DATA PROVIDED —
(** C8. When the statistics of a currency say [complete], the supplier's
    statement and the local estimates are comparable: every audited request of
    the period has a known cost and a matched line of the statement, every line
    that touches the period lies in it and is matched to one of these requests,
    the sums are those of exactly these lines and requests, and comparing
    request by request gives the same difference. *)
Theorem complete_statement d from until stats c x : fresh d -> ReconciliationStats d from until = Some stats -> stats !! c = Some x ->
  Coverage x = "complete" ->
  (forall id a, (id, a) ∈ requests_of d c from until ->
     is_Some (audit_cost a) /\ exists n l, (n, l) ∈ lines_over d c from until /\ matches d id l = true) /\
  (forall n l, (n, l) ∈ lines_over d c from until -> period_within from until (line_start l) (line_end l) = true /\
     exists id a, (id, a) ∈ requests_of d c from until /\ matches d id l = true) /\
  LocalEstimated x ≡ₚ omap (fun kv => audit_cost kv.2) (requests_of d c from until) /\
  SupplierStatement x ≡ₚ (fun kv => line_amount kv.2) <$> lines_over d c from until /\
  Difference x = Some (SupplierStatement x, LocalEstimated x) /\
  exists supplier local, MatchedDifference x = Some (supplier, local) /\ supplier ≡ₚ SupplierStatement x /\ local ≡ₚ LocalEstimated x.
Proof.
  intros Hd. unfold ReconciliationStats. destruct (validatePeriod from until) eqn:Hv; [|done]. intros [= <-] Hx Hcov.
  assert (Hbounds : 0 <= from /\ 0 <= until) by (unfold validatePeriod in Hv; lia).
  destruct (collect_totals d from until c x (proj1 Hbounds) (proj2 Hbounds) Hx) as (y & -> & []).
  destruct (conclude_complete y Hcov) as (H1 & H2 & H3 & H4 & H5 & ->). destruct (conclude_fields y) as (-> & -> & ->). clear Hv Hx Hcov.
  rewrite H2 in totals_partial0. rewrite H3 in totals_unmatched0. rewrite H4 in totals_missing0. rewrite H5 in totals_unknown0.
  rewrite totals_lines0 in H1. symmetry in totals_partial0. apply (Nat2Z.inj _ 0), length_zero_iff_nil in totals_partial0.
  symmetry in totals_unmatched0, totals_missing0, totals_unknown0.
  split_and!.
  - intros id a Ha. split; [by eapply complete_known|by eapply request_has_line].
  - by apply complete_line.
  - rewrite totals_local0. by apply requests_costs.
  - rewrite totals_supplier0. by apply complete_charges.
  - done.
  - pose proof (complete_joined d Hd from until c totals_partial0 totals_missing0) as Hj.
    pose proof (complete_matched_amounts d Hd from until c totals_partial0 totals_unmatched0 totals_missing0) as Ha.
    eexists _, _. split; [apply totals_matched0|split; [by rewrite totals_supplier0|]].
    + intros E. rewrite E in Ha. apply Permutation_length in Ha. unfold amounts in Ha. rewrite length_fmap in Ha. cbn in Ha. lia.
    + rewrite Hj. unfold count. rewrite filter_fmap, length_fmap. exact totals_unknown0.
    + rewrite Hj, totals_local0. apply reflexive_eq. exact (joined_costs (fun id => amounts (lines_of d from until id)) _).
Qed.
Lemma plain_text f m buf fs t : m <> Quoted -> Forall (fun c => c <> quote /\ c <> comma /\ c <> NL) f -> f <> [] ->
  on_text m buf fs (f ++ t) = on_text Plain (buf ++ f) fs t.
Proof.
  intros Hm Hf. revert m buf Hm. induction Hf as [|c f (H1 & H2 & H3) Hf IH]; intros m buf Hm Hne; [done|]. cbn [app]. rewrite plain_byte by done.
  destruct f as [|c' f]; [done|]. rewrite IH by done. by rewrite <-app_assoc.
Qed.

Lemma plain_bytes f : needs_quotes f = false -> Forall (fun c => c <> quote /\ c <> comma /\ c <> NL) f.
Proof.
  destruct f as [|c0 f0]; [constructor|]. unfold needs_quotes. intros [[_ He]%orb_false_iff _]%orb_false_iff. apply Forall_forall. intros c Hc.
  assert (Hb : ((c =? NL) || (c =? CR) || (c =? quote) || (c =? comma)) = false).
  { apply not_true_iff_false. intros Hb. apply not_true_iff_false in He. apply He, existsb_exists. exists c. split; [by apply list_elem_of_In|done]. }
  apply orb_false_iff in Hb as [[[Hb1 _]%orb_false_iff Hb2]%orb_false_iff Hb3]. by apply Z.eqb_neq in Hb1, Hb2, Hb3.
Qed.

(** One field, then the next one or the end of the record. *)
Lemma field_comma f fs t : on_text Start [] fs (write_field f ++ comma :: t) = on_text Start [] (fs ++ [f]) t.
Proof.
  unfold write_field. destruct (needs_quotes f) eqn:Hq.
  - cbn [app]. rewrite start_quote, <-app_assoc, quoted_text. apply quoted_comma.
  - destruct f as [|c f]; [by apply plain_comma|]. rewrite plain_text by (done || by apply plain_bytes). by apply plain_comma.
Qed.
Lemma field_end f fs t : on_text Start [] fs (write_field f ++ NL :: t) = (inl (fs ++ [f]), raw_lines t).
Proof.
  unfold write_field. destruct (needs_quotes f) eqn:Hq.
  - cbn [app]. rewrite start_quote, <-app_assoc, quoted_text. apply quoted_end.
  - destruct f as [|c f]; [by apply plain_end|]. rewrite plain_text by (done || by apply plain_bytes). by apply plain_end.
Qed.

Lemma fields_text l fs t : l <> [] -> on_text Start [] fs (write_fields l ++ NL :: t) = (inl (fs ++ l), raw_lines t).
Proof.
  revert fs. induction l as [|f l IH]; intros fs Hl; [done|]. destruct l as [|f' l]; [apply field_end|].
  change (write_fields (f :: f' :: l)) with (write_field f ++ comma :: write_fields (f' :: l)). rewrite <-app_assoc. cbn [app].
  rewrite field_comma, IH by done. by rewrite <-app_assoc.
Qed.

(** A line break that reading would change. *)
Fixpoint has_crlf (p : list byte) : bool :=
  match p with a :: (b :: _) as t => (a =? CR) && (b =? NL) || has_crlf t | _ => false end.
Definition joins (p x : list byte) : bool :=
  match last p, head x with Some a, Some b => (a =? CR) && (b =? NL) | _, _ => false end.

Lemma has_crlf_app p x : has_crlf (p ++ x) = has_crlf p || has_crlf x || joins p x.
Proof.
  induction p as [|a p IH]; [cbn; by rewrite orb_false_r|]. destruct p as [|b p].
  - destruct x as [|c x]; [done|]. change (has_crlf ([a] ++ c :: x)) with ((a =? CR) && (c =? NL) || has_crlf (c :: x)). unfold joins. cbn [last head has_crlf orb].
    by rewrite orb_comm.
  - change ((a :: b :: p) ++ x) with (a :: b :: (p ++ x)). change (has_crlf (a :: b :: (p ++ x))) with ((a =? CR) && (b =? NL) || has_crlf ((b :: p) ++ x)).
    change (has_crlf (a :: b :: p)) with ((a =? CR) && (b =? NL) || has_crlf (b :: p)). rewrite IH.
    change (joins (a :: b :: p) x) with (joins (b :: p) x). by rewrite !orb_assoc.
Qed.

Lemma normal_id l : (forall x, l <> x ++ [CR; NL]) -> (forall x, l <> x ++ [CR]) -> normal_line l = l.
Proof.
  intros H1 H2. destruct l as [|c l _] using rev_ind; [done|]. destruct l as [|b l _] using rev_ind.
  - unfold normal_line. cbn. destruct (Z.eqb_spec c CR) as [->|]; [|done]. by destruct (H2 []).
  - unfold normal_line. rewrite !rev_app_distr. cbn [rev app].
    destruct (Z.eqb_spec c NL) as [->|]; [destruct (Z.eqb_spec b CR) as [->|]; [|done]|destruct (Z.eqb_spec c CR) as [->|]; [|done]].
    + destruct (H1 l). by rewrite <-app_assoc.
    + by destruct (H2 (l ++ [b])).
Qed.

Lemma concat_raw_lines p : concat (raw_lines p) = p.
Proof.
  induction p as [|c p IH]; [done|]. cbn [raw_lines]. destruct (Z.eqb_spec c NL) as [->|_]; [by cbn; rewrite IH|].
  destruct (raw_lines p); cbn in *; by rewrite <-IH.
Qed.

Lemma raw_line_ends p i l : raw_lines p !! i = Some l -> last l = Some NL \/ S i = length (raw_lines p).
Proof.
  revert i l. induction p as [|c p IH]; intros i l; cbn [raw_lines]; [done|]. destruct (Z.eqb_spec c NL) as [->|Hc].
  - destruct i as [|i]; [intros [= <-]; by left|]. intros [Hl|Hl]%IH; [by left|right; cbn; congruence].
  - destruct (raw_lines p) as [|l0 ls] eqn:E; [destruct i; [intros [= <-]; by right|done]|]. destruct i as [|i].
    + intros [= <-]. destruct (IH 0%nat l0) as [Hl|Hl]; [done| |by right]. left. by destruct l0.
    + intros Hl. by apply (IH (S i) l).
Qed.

ABOUT THIS EXERCISE — Starting at the line that has "change (write_fields (f" in the records above, restate word for word every line until the one that has "- destruct x", and include that one as well.

THE ANSWER —
  change (write_fields (f :: f' :: l)) with (write_field f ++ comma :: write_fields (f' :: l)). rewrite <-app_assoc. cbn [app].
  rewrite field_comma, IH by done. by rewrite <-app_assoc.
Qed.

(** A line break that reading would change. *)
Fixpoint has_crlf (p : list byte) : bool :=
  match p with a :: (b :: _) as t => (a =? CR) && (b =? NL) || has_crlf t | _ => false end.
Definition joins (p x : list byte) : bool :=
  match last p, head x with Some a, Some b => (a =? CR) && (b =? NL) | _, _ => false end.

Lemma has_crlf_app p x : has_crlf (p ++ x) = has_crlf p || has_crlf x || joins p x.
Proof.
  induction p as [|a p IH]; [cbn; by rewrite orb_false_r|]. destruct p as [|b p].
  - destruct x as [|c x]; [done|]. change (has_crlf ([a] ++ c :: x)) with ((a =? CR) && (c =? NL) || has_crlf (c :: x)). unfold joins. cbn [last head has_crlf orb].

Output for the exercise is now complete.